Provided records: Begin

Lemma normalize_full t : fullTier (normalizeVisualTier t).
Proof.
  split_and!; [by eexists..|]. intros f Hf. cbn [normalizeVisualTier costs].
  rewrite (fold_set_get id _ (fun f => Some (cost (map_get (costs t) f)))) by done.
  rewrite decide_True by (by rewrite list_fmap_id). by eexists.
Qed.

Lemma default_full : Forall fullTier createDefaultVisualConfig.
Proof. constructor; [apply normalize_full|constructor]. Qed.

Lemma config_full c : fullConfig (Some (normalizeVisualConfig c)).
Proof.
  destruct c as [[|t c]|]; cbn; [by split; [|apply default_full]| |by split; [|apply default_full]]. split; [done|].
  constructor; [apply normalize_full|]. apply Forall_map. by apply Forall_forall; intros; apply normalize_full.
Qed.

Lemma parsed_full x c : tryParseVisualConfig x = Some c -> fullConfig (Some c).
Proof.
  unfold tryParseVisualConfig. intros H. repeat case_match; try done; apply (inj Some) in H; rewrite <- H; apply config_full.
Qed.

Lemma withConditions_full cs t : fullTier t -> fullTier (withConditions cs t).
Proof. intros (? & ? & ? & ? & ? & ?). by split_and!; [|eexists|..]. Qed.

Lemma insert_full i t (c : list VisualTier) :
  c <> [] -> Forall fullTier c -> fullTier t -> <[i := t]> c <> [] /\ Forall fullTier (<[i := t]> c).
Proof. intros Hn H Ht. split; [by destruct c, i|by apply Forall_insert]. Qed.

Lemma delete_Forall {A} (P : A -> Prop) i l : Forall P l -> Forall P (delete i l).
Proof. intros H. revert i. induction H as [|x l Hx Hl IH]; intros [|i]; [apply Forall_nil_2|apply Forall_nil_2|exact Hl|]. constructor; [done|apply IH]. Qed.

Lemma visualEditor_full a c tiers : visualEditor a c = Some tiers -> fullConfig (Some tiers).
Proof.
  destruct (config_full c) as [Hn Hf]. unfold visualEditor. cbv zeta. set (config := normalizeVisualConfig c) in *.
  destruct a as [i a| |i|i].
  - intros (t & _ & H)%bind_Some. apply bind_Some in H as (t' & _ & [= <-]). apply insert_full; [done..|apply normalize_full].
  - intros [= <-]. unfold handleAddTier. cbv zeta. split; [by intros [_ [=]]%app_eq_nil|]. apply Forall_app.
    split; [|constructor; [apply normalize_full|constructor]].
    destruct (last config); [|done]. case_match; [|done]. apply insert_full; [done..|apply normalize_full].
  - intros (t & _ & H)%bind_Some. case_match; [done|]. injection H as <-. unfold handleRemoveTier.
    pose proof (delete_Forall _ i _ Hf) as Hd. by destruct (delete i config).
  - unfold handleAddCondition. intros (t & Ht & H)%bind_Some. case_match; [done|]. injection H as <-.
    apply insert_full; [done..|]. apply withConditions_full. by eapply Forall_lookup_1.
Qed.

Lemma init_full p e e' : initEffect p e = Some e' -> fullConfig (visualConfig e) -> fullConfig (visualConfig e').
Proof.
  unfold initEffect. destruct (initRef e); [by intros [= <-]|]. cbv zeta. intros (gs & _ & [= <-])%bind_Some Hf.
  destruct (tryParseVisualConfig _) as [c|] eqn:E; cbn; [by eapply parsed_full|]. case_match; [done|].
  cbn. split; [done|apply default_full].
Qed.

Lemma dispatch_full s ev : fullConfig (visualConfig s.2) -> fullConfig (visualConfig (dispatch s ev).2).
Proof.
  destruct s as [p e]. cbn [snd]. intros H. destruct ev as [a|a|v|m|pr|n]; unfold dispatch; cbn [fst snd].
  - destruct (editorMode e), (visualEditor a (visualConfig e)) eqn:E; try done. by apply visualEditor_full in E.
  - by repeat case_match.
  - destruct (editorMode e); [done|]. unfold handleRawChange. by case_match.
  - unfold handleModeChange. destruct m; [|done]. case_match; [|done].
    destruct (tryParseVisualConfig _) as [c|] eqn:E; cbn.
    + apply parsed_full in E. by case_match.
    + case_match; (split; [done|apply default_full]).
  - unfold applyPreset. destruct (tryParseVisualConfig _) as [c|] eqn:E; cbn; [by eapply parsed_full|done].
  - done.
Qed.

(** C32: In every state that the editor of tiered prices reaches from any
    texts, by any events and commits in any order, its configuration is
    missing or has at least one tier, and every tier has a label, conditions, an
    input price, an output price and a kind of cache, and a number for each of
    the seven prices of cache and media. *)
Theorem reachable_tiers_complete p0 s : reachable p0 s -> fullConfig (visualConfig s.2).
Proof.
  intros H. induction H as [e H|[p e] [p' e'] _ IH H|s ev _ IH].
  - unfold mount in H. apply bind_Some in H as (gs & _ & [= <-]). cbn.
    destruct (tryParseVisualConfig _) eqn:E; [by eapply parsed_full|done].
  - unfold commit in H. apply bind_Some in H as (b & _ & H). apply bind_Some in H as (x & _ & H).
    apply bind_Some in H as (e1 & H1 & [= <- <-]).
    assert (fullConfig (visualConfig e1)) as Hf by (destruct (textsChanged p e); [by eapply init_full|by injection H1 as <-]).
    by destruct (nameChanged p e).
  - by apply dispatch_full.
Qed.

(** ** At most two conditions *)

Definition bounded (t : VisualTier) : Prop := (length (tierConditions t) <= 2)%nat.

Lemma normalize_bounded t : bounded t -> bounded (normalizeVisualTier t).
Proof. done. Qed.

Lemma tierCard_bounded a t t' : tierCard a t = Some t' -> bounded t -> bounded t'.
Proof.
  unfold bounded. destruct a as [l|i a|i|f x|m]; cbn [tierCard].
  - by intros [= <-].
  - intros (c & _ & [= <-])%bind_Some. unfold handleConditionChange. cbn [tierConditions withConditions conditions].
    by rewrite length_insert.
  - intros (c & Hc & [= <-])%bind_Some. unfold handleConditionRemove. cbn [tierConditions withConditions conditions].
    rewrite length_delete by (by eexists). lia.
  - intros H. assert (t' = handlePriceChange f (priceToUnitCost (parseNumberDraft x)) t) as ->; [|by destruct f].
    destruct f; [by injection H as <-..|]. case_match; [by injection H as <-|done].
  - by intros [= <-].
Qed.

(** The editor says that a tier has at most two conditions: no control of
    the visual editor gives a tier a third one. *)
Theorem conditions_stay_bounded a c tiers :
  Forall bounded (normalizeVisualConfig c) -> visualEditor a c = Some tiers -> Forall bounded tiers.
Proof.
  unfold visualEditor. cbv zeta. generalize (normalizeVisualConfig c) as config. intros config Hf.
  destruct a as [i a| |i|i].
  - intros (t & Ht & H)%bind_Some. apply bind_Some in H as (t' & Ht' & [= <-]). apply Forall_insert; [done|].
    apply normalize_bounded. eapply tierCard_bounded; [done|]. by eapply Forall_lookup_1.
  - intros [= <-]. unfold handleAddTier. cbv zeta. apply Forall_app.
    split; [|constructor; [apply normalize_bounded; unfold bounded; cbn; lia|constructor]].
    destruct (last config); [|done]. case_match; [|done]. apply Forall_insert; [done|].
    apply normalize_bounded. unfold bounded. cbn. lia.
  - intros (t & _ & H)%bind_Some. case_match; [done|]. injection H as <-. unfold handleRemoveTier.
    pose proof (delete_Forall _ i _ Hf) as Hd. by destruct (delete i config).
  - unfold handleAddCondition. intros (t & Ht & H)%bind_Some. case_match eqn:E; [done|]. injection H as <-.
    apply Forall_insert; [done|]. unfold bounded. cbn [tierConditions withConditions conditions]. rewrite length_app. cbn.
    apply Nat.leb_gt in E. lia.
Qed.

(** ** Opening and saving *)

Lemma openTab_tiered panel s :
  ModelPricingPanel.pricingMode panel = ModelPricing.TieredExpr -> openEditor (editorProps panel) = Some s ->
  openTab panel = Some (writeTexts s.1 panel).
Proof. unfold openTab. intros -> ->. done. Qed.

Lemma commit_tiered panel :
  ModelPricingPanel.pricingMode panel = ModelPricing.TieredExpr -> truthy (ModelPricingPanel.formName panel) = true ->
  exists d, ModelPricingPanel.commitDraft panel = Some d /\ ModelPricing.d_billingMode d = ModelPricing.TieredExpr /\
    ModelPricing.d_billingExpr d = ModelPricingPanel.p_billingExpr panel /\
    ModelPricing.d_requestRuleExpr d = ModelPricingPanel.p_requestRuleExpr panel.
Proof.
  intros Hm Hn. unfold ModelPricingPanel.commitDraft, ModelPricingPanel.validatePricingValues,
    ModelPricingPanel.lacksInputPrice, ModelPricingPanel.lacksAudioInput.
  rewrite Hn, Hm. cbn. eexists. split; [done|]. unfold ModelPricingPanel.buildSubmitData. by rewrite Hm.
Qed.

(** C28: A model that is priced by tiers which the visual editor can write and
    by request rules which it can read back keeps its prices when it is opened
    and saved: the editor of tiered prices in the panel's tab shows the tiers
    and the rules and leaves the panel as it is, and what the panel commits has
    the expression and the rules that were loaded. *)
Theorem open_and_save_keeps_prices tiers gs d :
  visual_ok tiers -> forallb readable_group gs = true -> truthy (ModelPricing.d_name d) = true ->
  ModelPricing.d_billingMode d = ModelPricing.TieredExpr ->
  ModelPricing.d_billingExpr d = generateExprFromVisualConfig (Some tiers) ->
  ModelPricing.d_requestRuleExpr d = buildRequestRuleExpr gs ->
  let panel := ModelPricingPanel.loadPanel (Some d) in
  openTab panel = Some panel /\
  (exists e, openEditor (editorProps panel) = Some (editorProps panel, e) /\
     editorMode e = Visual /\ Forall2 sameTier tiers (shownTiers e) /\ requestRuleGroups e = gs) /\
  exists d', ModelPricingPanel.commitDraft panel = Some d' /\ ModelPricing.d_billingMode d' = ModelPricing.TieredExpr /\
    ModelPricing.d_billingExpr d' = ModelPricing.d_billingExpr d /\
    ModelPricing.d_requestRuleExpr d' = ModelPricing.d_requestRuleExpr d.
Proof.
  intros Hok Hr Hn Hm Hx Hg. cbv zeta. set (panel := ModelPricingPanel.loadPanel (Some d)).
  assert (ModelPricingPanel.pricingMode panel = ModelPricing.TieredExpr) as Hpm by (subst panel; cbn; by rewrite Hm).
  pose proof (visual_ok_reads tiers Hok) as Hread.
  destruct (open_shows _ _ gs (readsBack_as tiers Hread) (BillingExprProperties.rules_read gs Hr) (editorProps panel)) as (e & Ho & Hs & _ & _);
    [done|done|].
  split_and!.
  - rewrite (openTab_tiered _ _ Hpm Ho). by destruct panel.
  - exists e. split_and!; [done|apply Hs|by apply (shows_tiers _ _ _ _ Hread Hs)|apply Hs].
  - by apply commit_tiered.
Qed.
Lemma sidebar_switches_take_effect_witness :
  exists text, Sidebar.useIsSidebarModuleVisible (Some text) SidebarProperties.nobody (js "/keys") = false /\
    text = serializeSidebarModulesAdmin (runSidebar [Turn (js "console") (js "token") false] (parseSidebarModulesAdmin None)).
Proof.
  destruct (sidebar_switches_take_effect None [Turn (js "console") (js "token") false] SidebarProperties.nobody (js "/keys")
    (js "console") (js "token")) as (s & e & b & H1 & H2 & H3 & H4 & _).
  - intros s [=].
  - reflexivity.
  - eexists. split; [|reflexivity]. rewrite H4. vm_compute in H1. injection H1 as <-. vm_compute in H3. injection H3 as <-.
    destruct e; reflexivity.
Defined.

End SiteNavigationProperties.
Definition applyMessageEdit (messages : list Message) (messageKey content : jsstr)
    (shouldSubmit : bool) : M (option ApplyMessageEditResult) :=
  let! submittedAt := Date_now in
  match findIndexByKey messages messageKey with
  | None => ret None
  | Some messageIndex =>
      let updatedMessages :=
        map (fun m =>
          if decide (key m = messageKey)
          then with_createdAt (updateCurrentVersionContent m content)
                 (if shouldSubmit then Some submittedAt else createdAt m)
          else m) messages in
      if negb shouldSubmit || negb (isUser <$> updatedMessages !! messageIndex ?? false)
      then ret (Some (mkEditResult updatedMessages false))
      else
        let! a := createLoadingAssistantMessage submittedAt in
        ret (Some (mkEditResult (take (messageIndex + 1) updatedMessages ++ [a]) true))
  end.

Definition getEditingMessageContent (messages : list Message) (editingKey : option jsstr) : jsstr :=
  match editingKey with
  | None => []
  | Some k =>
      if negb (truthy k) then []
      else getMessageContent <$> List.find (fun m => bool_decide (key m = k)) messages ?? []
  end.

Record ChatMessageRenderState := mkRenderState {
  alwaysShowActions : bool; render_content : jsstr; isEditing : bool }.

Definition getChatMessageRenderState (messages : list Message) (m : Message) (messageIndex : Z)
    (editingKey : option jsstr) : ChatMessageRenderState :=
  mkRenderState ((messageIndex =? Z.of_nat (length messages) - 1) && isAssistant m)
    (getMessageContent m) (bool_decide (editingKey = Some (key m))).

Provided records: End

◆ Assignment
Reproduce the lines above, beginning at the line with "ModelPricing.d_billingExpr d = generateExprFromVisualConfig" and stopping after the line with "exists d', ModelPricingPanel.commitDraft", exactly as they are.

◆ Solution for this task
  ModelPricing.d_billingExpr d = generateExprFromVisualConfig (Some tiers) ->
  ModelPricing.d_requestRuleExpr d = buildRequestRuleExpr gs ->
  let panel := ModelPricingPanel.loadPanel (Some d) in
  openTab panel = Some panel /\
  (exists e, openEditor (editorProps panel) = Some (editorProps panel, e) /\
     editorMode e = Visual /\ Forall2 sameTier tiers (shownTiers e) /\ requestRuleGroups e = gs) /\
  exists d', ModelPricingPanel.commitDraft panel = Some d' /\ ModelPricing.d_billingMode d' = ModelPricing.TieredExpr /\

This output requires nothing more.